Acid reflux medicines may raise diabetes risk: Study
Researchers have found that regular use of acid reflux drugs, known as proton pump inhibitors (PPIs), is linked to a heightened risk of developing type 2 diabetes.
And the longer these drugs are taken, the greater the risk seems to be, the findings, published in the journal Gut show, prompting the researchers to advise that people taking these drugs for two or more years should have regular blood glucose check-ups to screen for diabetes.
PPIs are used to treat acid reflux, peptic ulcers, and indigestion.
They are among the top 10 most commonly used drugs worldwide.
“Long-term use has been linked to an increased risk of bone fractures, chronic kidney disease, gut infections and stomach cancer,” said study authors from the Seventh Affiliated Hospital in China.
In 2014, the global prevalence of type 2 diabetes was 8.5 per cent, and the researchers wanted to find out if the widespread use of PPIs and the high prevalence of diabetes might be linked.

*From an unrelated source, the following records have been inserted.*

Lemma sched_rebalance_tracked (fuel : nat) (g : globals) (id : Z) (d : domain_info) :
  managed g !! id = Some d ->
  tracked (rebalanced_domain d (rebalance_participant d) (rebalance_expandable d)) id
    (snd (sched_rebalance fuel g)).
Proof.
  intros Hd.
  assert (Hk0 : tracked (rebalanced_domain d (rebalance_participant d)
                           (rebalance_expandable d)) id g).
  { exists d. split; [exact Hd|]. split; [apply rebalance_frame_refl|].
    split; [left; lia|now right]. }
  unfold sched_rebalance.
  destruct (filter _ (managed_ids g)) as [|a vec] eqn:Evec; [exact Hk0|].
  assert (Hvec : id ∈ a :: vec -> rebalance_participant d).
  { intros Hx. rewrite <- Evec in Hx. apply list_elem_of_filter in Hx as [Hx _].
    cbv zeta in Hx. rewrite (deref_lookup g id d Hd) in Hx.
    now apply Is_true_true in Hx. }
  destruct (eval_expand_force_context g (a :: vec)) as [expand_ctx|msg]; [|exact Hk0].
  cbv zeta.
  match goal with
  | |- context [rebalance_loop fuel ?ec ?rc ?st] =>
      pose proof (rebalance_loop_tracked id d (rebalance_participant d)
                    (rebalance_expandable d) ec rc fuel st) as Hloop;
      destruct (rebalance_loop fuel ec rc st) as [s rs]
  end.
  cbn [snd vec_expand vec_shrink rb_globals] in Hloop.
  match type of Hloop with
  | _ -> _ -> tracked _ _ ?g2 -> _ =>
      assert (H2 : tracked (fun d' : domain_info =>
                     rebalance_frame d d' /\ memsize d' = memsize d
                     /\ (id ∈ a :: vec \/ d' = d)
                     /\ (rate_category d (fast_rate d) = C_LOW -> id ∈ a :: vec ->
                         expand_force d' = 0%Q)) id g2)
  end.
  { apply record_expand_force0_tracked; [auto|].
    eapply tracked_weaken;
      [|apply (eval_forces_tracked id d expand_ctx _ (a :: vec) g False)].
    - cbv beta. intros d' (F & M & P & L).
      split; [exact F|]. split; [exact M|]. split; [tauto|]. auto.
    - exists d. split; [exact Hd|]. split; [apply rebalance_frame_refl|].
      split; [reflexivity|]. split; [now right|]. intros _ []. }
  destruct H2 as (d2 & Hd2 & F & M & P & L).
  apply Hloop.
  - intros Hin. apply elem_of_sort_by, list_elem_of_filter in Hin as [Hin Hmem].
    cbv zeta in Hin. rewrite (deref_lookup _ id d2 Hd2) in Hin.
    apply Is_true_true, negb_true_iff, orb_false_iff in Hin as [Hf Hs].
    split; [auto|]. split.
    + intros Hlow. rewrite (L Hlow Hmem) in Hf. discriminate.
    + rewrite Z.geb_leb in Hs. apply Z.leb_gt in Hs.
      destruct (rebalance_frame_fields _ _ F) as (_ & _ & Ei & _).
      rewrite <- M, <- Ei. exact Hs.
  - intros Hin. apply elem_of_sort_by, list_elem_of_filter in Hin as [_ Hmem]. auto.
  - exists d2. split; [exact Hd2|]. split; [exact F|]. split; [left; lia|].
    destruct P as [P|P]; [left; auto|now right].
Qed.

They drew on information supplied by 204, 689 participants (176,050 women and 28,639 men) aged 25 to 75.
According to the researchers, participants were also asked whether they had used PPIs regularly in the preceding 2 years: regular use was defined as 2 or more times a week.
During the average tracking period of around 9 to 12 years across all three groups, 10,105 participants were diagnosed with type 2 diabetes.
After taking account of potentially influential factors, including high blood pressure, high cholesterol, physical inactivity and use of other medication, those who regularly used PPIs were 24 per cent more likely to develop type 2 diabetes than those who didn’t.
And the longer these drugs were taken, the greater was the risk of developing diabetes: use for up to 2 years was associated with a five per cent increased risk; use for more than 2 years was associated with a 26 per cent increased risk.
Further analysis showed that diabetes risk among PPI users wasn’t affected by sex, age, family history of diabetes, smoking, alcohol intake, diet, physical activity, high cholesterol or regular use of anti-inflammatory drugs.
But it was higher among participants who weren’t overweight or who had normal blood pressure.
For comparison, the researchers also looked at the potential impact of H2 blockers, another type of drug used to curb excess stomach acid production.
Regular use of these drugs was associated with a 14 per cent increased risk. Similarly, longer-term use was associated with a higher risk while longer time since stopping was associated with a lower risk, the study noted.